__Your goal__: Up to and including the line with "unfold exec. rewrite pruneSets_mapM.", restate the material below word for word, beginning with its first line.

__Available records__:
---
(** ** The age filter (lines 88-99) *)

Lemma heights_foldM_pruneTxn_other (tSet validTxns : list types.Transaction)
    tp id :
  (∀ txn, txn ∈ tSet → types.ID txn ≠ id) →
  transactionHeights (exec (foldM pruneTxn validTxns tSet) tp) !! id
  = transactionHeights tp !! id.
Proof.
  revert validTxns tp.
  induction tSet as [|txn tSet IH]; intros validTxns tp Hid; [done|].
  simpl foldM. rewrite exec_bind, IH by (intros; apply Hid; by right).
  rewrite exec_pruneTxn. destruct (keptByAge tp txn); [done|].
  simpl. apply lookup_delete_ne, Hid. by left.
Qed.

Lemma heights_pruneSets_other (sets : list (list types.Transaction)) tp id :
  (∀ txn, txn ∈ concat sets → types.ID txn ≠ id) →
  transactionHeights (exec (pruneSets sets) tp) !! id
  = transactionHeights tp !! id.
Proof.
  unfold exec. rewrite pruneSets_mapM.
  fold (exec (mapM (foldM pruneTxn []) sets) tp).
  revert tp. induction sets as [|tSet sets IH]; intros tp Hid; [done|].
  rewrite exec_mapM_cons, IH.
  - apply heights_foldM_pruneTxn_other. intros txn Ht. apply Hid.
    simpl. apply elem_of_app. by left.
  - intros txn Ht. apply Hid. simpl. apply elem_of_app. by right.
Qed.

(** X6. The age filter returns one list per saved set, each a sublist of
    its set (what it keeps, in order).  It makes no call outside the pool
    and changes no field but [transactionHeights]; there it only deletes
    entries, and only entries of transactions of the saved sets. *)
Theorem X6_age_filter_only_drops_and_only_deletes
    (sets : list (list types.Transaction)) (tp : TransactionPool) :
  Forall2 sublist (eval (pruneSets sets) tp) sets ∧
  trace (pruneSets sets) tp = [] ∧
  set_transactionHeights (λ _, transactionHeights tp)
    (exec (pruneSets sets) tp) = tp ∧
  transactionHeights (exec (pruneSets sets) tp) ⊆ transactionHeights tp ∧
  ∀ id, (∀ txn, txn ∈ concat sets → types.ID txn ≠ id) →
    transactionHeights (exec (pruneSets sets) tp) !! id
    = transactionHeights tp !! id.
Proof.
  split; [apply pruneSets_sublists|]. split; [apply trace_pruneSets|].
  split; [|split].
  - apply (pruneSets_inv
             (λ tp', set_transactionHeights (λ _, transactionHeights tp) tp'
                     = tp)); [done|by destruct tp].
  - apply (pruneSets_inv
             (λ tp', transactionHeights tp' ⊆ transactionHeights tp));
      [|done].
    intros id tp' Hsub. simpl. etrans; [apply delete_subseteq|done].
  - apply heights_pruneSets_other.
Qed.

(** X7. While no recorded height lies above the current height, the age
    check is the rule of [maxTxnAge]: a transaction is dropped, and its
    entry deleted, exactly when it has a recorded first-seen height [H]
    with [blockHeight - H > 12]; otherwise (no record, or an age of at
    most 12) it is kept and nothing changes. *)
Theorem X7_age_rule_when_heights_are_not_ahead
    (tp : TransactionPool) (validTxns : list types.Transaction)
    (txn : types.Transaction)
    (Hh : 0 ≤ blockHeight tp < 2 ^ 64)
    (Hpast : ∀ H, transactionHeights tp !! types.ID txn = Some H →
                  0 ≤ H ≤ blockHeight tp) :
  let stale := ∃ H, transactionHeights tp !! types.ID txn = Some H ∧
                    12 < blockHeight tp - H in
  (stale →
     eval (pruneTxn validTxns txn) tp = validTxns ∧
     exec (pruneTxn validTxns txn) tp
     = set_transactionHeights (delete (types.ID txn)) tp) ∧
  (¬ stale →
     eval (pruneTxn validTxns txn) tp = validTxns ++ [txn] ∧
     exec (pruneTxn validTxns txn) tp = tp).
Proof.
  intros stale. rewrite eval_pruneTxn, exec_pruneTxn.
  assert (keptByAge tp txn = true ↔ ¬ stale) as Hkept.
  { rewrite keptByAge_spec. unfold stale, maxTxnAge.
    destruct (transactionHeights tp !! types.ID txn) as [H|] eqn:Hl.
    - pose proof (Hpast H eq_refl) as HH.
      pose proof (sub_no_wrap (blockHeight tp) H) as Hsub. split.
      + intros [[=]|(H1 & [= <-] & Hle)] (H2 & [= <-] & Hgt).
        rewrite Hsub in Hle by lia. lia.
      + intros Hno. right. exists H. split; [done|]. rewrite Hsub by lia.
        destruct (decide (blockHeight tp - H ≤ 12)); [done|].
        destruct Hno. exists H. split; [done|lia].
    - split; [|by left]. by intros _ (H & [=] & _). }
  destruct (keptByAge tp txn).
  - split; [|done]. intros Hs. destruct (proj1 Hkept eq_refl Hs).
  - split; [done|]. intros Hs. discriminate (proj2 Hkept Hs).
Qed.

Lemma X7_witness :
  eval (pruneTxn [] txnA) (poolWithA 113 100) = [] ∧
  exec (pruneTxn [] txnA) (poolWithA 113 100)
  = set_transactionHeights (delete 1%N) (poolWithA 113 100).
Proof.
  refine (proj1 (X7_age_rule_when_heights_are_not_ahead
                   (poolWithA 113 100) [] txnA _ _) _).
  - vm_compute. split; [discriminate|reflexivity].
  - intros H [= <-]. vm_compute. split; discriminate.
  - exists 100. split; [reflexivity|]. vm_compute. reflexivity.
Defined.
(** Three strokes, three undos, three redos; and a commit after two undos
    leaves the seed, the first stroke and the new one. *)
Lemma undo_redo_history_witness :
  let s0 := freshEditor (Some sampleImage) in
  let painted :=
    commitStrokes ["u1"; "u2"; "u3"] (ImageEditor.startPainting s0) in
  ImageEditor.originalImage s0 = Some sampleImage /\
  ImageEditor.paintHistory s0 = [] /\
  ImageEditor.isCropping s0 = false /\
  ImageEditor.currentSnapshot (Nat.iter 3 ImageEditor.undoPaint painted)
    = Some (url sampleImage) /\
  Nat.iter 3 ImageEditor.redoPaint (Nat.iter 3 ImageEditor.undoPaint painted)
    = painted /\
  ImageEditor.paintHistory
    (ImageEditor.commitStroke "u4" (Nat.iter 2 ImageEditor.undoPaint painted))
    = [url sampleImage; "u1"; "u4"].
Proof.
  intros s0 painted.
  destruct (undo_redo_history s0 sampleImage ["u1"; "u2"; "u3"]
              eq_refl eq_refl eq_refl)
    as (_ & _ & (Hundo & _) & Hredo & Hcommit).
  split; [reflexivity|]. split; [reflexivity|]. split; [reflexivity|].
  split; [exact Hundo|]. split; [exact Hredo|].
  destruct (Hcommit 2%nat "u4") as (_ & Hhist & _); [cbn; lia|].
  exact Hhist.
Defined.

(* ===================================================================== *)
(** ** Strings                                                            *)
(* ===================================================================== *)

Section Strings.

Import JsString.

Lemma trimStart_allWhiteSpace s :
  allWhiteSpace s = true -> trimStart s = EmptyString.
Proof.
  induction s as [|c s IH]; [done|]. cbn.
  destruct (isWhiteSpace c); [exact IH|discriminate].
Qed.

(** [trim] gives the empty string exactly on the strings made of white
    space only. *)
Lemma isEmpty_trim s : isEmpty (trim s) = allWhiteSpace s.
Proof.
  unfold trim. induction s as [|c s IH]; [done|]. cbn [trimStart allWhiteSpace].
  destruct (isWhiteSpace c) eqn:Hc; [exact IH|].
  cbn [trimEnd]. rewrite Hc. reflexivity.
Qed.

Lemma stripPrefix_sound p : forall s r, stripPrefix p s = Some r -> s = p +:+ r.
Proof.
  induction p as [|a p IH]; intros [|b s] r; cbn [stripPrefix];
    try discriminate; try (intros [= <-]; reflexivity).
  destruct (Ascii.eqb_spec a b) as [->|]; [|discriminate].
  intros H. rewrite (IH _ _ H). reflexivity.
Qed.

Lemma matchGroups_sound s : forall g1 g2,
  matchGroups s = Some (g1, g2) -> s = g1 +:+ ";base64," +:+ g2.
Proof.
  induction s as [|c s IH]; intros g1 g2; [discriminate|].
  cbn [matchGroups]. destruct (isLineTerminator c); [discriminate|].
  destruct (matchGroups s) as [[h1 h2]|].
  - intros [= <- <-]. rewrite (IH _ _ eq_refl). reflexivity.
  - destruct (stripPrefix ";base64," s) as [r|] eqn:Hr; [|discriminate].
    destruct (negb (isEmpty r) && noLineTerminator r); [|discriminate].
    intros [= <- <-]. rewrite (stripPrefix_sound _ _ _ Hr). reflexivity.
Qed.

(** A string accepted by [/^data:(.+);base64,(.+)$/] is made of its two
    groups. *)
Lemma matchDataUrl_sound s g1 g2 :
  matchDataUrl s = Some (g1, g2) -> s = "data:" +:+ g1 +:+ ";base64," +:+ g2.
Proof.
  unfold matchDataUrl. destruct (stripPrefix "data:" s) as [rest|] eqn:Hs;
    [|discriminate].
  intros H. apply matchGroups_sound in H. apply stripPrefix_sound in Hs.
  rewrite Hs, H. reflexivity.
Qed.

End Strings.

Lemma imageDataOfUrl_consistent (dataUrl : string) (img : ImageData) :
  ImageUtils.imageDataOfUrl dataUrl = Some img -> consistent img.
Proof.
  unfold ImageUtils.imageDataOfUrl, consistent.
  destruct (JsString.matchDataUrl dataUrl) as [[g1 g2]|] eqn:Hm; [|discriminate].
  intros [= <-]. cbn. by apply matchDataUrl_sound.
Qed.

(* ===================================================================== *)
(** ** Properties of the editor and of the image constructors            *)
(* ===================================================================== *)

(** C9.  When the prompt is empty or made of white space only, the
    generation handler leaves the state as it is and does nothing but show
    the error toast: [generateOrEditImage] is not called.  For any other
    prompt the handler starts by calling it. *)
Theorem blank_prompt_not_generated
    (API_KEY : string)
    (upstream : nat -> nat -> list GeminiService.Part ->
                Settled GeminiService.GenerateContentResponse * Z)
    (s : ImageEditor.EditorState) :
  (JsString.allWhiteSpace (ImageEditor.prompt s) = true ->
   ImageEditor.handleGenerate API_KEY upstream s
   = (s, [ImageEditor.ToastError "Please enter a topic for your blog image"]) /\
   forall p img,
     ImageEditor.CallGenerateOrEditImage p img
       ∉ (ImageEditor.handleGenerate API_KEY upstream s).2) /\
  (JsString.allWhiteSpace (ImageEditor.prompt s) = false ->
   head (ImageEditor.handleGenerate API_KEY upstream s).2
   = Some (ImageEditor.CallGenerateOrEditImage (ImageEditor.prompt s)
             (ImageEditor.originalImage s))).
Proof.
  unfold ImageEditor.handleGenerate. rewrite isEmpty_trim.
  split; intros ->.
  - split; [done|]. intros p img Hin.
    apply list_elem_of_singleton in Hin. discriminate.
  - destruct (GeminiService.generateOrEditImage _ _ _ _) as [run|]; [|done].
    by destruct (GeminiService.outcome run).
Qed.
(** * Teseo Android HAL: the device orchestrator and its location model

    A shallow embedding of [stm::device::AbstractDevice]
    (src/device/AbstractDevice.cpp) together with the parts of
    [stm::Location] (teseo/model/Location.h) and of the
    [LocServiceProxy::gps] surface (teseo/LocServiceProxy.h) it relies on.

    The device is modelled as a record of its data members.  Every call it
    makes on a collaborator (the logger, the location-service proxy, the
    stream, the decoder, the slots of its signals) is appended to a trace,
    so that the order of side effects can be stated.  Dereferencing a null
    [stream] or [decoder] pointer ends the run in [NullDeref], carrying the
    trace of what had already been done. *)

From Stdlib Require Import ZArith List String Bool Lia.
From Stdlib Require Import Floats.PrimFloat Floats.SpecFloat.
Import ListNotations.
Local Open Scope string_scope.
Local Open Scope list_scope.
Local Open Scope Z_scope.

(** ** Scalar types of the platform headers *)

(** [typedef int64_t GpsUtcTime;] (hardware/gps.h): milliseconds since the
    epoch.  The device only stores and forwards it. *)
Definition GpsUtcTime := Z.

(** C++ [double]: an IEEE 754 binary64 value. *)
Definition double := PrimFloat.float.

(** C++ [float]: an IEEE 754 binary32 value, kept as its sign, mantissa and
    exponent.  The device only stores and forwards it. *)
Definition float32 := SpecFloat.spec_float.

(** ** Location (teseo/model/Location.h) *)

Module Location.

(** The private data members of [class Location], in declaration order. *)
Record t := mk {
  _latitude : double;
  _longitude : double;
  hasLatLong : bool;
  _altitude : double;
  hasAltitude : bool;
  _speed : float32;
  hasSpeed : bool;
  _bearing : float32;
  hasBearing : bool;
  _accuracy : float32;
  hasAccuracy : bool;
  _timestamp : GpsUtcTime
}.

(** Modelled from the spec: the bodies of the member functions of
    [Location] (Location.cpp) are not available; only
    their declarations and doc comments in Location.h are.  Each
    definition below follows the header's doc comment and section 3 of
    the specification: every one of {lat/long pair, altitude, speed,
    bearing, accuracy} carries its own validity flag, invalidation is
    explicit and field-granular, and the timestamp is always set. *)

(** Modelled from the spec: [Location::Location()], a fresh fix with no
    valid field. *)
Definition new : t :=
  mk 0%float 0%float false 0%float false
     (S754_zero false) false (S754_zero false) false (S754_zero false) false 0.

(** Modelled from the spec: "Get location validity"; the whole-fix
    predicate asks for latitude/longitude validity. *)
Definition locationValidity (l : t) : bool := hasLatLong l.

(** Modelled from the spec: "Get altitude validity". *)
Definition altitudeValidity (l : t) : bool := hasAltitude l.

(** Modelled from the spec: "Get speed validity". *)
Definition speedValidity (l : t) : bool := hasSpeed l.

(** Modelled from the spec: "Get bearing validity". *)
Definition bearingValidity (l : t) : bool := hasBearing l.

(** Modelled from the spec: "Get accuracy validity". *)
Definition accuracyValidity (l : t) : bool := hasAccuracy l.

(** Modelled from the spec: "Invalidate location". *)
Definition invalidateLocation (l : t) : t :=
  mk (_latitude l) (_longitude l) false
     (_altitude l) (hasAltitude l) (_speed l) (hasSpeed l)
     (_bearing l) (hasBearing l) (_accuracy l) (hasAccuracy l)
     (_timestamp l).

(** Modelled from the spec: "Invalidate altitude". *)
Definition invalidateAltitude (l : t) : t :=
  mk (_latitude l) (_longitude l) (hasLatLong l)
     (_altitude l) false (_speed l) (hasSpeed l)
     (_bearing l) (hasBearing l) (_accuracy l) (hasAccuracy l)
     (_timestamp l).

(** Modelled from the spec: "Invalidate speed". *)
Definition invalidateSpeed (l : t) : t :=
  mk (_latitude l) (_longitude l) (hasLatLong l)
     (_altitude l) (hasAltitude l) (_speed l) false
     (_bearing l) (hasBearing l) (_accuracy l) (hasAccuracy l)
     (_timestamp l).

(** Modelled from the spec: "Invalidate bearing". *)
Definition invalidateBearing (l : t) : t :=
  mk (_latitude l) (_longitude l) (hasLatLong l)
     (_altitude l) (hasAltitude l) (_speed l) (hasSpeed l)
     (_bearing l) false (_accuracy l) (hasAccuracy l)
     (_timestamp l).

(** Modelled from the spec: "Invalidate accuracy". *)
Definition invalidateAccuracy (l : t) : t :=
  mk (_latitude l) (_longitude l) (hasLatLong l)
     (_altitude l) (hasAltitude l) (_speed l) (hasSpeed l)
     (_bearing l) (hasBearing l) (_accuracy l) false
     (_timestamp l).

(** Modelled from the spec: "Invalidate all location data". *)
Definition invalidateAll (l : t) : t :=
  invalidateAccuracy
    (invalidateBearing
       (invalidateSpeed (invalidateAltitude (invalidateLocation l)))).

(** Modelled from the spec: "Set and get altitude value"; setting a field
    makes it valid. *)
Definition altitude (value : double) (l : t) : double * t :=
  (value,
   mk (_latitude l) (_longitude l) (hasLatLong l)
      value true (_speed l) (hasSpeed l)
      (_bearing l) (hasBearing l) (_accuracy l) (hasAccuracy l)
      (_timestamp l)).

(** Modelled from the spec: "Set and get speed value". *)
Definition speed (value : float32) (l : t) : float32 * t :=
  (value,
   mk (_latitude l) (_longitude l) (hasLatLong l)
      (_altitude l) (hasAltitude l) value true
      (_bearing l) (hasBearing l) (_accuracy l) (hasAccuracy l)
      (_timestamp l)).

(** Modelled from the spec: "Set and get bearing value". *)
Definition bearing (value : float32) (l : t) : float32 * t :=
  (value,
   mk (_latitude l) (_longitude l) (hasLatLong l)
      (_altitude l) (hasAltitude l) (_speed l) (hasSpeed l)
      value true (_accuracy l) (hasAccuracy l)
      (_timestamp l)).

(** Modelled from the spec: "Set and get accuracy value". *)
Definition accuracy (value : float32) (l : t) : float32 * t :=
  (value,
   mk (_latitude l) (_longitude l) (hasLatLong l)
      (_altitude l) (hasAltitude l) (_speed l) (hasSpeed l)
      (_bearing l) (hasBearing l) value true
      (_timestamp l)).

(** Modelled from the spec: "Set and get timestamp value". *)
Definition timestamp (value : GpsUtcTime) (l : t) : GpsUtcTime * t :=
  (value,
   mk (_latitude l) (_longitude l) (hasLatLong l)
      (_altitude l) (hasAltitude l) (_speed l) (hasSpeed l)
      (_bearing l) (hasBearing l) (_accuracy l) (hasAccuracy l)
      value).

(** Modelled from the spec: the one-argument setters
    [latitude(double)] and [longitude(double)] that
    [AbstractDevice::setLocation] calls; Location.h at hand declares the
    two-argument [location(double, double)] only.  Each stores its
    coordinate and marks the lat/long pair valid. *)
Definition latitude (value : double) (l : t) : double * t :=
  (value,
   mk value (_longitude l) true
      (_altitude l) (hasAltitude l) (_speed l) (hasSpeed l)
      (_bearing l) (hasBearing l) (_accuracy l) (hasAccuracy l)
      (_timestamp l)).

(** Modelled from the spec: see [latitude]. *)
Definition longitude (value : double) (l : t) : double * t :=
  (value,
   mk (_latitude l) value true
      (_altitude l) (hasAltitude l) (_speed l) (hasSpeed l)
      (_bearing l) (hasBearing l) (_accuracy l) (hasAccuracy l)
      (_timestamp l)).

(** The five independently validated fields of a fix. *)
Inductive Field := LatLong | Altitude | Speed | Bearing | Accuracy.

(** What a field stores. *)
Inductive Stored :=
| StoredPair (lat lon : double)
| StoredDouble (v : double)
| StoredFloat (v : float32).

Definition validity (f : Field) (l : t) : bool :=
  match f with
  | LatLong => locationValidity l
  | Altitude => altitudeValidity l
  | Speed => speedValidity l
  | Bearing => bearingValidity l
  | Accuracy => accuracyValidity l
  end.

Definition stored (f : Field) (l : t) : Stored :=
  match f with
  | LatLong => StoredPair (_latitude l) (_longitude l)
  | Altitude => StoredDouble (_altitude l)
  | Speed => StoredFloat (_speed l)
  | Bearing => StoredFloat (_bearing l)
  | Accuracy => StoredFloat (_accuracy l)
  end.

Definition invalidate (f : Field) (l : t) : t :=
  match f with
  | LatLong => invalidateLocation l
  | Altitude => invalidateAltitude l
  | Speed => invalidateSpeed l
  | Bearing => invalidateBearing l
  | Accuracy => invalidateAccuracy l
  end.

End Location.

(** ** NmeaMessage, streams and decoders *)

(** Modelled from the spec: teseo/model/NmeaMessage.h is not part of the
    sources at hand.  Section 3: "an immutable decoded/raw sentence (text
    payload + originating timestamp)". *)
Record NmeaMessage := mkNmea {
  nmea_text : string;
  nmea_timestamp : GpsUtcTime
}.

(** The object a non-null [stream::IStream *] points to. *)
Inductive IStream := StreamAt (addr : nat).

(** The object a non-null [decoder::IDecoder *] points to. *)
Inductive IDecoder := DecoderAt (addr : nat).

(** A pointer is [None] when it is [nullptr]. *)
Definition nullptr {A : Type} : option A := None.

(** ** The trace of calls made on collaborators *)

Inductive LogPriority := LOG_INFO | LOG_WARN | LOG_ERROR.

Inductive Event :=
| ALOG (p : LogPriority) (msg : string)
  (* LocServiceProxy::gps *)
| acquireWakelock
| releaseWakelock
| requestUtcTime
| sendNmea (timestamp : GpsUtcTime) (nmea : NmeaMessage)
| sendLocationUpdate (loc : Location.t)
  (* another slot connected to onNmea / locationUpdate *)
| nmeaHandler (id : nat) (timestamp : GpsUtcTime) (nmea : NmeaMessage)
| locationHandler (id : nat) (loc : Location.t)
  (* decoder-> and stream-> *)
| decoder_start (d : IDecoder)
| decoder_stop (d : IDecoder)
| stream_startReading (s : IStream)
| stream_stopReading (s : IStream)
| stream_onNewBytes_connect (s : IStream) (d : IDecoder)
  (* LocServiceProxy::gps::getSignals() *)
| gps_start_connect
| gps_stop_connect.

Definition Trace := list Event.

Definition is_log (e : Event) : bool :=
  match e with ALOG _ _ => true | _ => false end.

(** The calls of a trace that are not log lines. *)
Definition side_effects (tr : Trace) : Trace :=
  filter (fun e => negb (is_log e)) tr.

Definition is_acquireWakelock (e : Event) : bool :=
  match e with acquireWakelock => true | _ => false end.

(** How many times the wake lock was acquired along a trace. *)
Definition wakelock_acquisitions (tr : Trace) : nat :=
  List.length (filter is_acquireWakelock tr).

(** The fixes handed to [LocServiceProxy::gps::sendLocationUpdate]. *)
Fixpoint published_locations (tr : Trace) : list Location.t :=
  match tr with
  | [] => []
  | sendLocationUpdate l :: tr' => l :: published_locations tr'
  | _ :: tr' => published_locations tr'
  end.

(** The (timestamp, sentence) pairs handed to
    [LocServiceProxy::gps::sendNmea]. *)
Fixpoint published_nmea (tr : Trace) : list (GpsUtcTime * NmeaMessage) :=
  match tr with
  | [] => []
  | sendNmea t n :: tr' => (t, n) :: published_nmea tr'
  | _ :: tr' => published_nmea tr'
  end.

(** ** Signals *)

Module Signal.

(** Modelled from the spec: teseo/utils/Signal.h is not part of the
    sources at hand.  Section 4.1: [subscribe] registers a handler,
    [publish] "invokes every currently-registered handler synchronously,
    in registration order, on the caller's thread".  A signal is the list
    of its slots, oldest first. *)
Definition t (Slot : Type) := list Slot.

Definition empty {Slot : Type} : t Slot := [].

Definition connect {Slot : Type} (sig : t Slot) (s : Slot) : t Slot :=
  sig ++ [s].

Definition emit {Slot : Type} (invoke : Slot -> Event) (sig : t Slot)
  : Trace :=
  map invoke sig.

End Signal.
---
__Task response__:
(** ** The age filter (lines 88-99) *)

Lemma heights_foldM_pruneTxn_other (tSet validTxns : list types.Transaction)
    tp id :
  (∀ txn, txn ∈ tSet → types.ID txn ≠ id) →
  transactionHeights (exec (foldM pruneTxn validTxns tSet) tp) !! id
  = transactionHeights tp !! id.
Proof.
  revert validTxns tp.
  induction tSet as [|txn tSet IH]; intros validTxns tp Hid; [done|].
  simpl foldM. rewrite exec_bind, IH by (intros; apply Hid; by right).
  rewrite exec_pruneTxn. destruct (keptByAge tp txn); [done|].
  simpl. apply lookup_delete_ne, Hid. by left.
Qed.

Lemma heights_pruneSets_other (sets : list (list types.Transaction)) tp id :
  (∀ txn, txn ∈ concat sets → types.ID txn ≠ id) →
  transactionHeights (exec (pruneSets sets) tp) !! id
  = transactionHeights tp !! id.
Proof.
  unfold exec. rewrite pruneSets_mapM.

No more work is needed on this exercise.